The Laboratory of Deborah Krakow, MD

Deborah Krakow

The research career of Deborah Krakow, MD, Chair of Obstetrics and Gynecology, started with the desire to understand the genetic underpinnings of disease. Starting as a resident, she cared for individuals with osteogenesis imperfecta or brittle bone disease.  While a rare disease, it is the most common form of heritable bone disease and affects 1 in 20,000 individuals, and there are lifelong, on-going clinical complications. Through ongoing collaborations with groups across the world, Dr. Krakow’s laboratory has identified numerous different genes that produce the disorder, expanding our understanding of the complex genetics of this disorder. The team generated mouse models with these genetic defects which allowed them to determine the mechanisms that cause the disease, as well as developing novel therapies to address their findings.

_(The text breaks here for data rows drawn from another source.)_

(* ===== verification/ChannelForm.v ===== *)
(** * The channel form
    (web/default/src/features/channels/lib/channel-form.ts, channel-form-errors.ts
    and channel-type-config.ts)

    The values of the form, the checks of its schema, the form of an existing
    channel and the payloads for creating and updating a channel.

    The form validates with zod: the checks that the schema names are
    definitions here, a form is valid when none of them reports an issue, and
    [None] stands for a message of zod's own.  A value that was read from a
    JSON text without a check on its type is a [json]. *)

From S2P Require Import Prelude JsString JsNumber JsJson JsRegex JsPrint ChannelTypes ChannelUtils.

Import Print Chan ChanUtils.
Open Scope Z_scope.

Module Form.

(** ** Optional JSON texts *)

(** [None]: [JSON.parse] throws; [Some None]: [undefined]. *)
Definition parseOptionalJson (value : option jsstr) : option (option json) :=
  match value with
  | Some s => if truthy (trim s) then Some <$> JSON_parse s else Some None
  | None => Some None
  end.

Definition isJsonObjectValue (j : json) : bool := match j with JObj _ => true | _ => false end.

(** [try { parse; undefined is accepted; check } catch { false }] *)
Definition optional_json (check : json -> bool) (value : option jsstr) : bool :=
  match parseOptionalJson value with
  | None => false
  | Some None => true
  | Some (Some j) => check j
  end.

Definition isOptionalJsonObject : option jsstr -> bool := optional_json isJsonObjectValue.

Definition isOptionalModelMapping : option jsstr -> bool :=
  optional_json (fun j => match j with
                          | JObj fs => forallb (fun v => match v with JStr _ => true | _ => false end) (obj_values fs)
                          | _ => false
                          end).

(** [Number.isInteger(x) && x >= 100 && x <= 599] *)
Definition is_status (x : number) : bool :=
  match num_int x with Some z => (100 <=? z) && (z <=? 599) | None => false end.

Definition isOptionalStatusCodeMapping : option jsstr -> bool :=
  optional_json (fun j => match j with
                          | JObj fs => forallb (fun kv => is_status (str_to_num kv.1) && is_status (json_to_num (Some kv.2))) (obj_entries fs)
                          | _ => false
                          end).

(** A string that is not blank. *)
Definition is_text (j : option json) : bool := match j with Some (JStr s) => truthy (trim s) | _ => false end.

Definition isCodexCredential : option jsstr -> bool :=
  optional_json (fun j => match j with
                          | JObj fs => is_text (map_get (u "access_token") fs) && is_text (map_get (u "account_id") fs)
                          | _ => false
                          end).

Definition isVertexJsonKey : option jsstr -> bool :=
  optional_json (fun j => match j with JArr l => forallb isJsonObjectValue l | _ => isJsonObjectValue j end).

(** ** The values of the form *)

Inductive AddMode := AddSingle | AddBatch | AddMultiToSingle.
Inductive KeyMode := KeyAppend | KeyReplace.

#[export] Instance AddMode_eq_dec : EqDecision AddMode.
Proof. solve_decision. Defined.

(** The six fields that are stored in [setting]. *)
Record ExtraSettings := mkExtra {
  force_format : option json; thinking_to_content : option json; proxy : option json;
  pass_through_body_enabled : option json; system_prompt : option json; system_prompt_override : option json;
}.

(** The fields that are stored in [settings]. *)
Record TypeSettings := mkTypeSettings {
  is_enterprise_account : option bool; vertex_key_type : option json; aws_key_type : option json;
  azure_responses_version : option json; allow_service_tier : option bool; disable_store : option bool;
  allow_safety_identifier : option bool; allow_include_obfuscation : option bool; allow_inference_geo : option bool;
  allow_speed : option bool; claude_beta_query : option bool; upstream_model_update_check_enabled : option bool;
  upstream_model_update_auto_sync_enabled : option bool; upstream_model_update_ignored_models : option jsstr;
}.

Record ChannelFormValues := mkForm {
  f_name : jsstr; f_type : Z; f_base_url : option jsstr; f_key : jsstr; f_openai_organization : option jsstr; f_models : jsstr;
  f_group : list jsstr; f_model_mapping : option jsstr; f_priority : option Z; f_weight : option Z; f_test_model : option jsstr;
  f_auto_ban : option Z; f_status : Z; f_status_code_mapping : option jsstr; f_tag : option jsstr; f_remark : option jsstr;
  f_setting : option jsstr; f_param_override : option jsstr; f_header_override : option jsstr; f_settings : option jsstr;
  f_other : option jsstr; f_multi_key_mode : option AddMode; f_multi_key_type : option MultiKeyMode;
  f_batch_add_set_key_prefix_2_name : option bool; f_key_mode : option KeyMode; f_extra : ExtraSettings; f_specific : TypeSettings;
}.

Definition jfalse : option json := Some (JBool false).
Definition jempty : option json := Some (JStr []).

Definition default_extra : ExtraSettings := mkExtra jfalse jfalse jempty jfalse jempty jfalse.

Definition default_specific : TypeSettings :=
  let no := Some false in
  mkTypeSettings no (Some (JStr (u "json"))) (Some (JStr (u "ak_sk"))) jempty no no no no no no no no no (Some []).

Definition CHANNEL_FORM_DEFAULT_VALUES : ChannelFormValues :=
  let blank := Some [] in
  mkForm [] 1 blank [] blank [] [u "default"] blank (Some 0) (Some 0) blank (Some 1) CHANNEL_STATUS_ENABLED blank blank blank
    blank blank blank (Some (u "{}")) blank (Some AddSingle) (Some mode_random) (Some false) (Some KeyAppend)
    default_extra default_specific.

Meeting families with rare genetic disorders has allowed Dr. Krakow’s laboratory to find their respective disease genes allowing them reproductive options for future pregnancies. The laboratory team, along with collaborators, have uncovered gene defects in more than 100 rare diseases, and the team actively participates in the Undiagnosed Disease Network. This NIH supported network solves diseases that have puzzled physicians and eluded answers for patients. Through the generosity of patients, the Krakow laboratory has identified disorders that were previously unknown and uncovered novel cell pathways. For example, after findings of gene defects in two families, the laboratory defined new diseases and established two previously unappreciated cellular pathways, PTH-SIK3-mTOR and LAMA5-β Integrin-PYK2. Not only do these findings provide answers for understanding disease mechanisms, they provide valuable information on basic cell biology, ideally for the goal of developing personalized therapies for patients.

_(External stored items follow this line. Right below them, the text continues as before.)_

(** ** Saving *)

Definition buildConditionPayload (c : ParamOverrideCondition) : option json :=
  let p := trim (c_path c) in
  if negb (truthy p) then None
  else Some (JObj ([(u "path", JStr p); (u "mode", JStr (or_str (c_mode c) (u "full"))); (u "value", parseLooseValue (c_value_text c))]
                   ++ (if c_invert c then [(u "invert", JBool true)] else [])
                   ++ (if c_pass_missing_key c then [(u "pass_missing_key", JBool true)] else []))).

(** The message for one operation, without its line. *)
Definition validate_operation (op : ParamOverrideOperation) : option jsstr :=
  let m := or_str (mode op) (u "set") in
  let meta := mode_meta m in
  let pathValue := trim (path op) in
  let raw := trim (value_text op) in
  let aliased := pathAlias meta && truthy pathValue in
  if m_path meta && negb (truthy pathValue) then Some (u "Rule {{line}} is missing target path")
  else if includes FROM_REQUIRED_MODES m && negb (truthy (trim (from op))) && negb aliased
  then Some (u "Rule {{line}} is missing source field")
  else if includes TO_REQUIRED_MODES m && negb (truthy (trim (to op))) && negb aliased
  then Some (u "Rule {{line}} is missing target field")
  else if includes VALUE_REQUIRED_MODES m && bool_decide (raw = []) then Some (u "Rule {{line}} is missing value")
  else if bool_decide (m = u "return_error") then
    match JSON_parse raw with
    | Some (JObj fs) => if truthy (text_of_first [map_get (u "message") fs]) then None
                        else Some (u "Rule {{line}} return_error requires a message field")
    | _ => None
    end
  else if bool_decide (m = u "pass_headers") then
    if truthy_list (parsePassHeaderNames (parseLooseValue raw)) then None
    else Some (u "Rule {{line}} pass_headers format is invalid")
  else None.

Approximately, 3-5% of children are born with congenital birth defects that affect both their lives as well as those of their families. Through Dr. Krakow’s participation in patient support groups, NIH supported efforts and the International Skeletal Dysplasia Registry at UCLA, her laboratory continues to uncover the molecular basis of disease and modeling their findings in cell based and model organism in hopes of developing potential treatments for these rare diseases.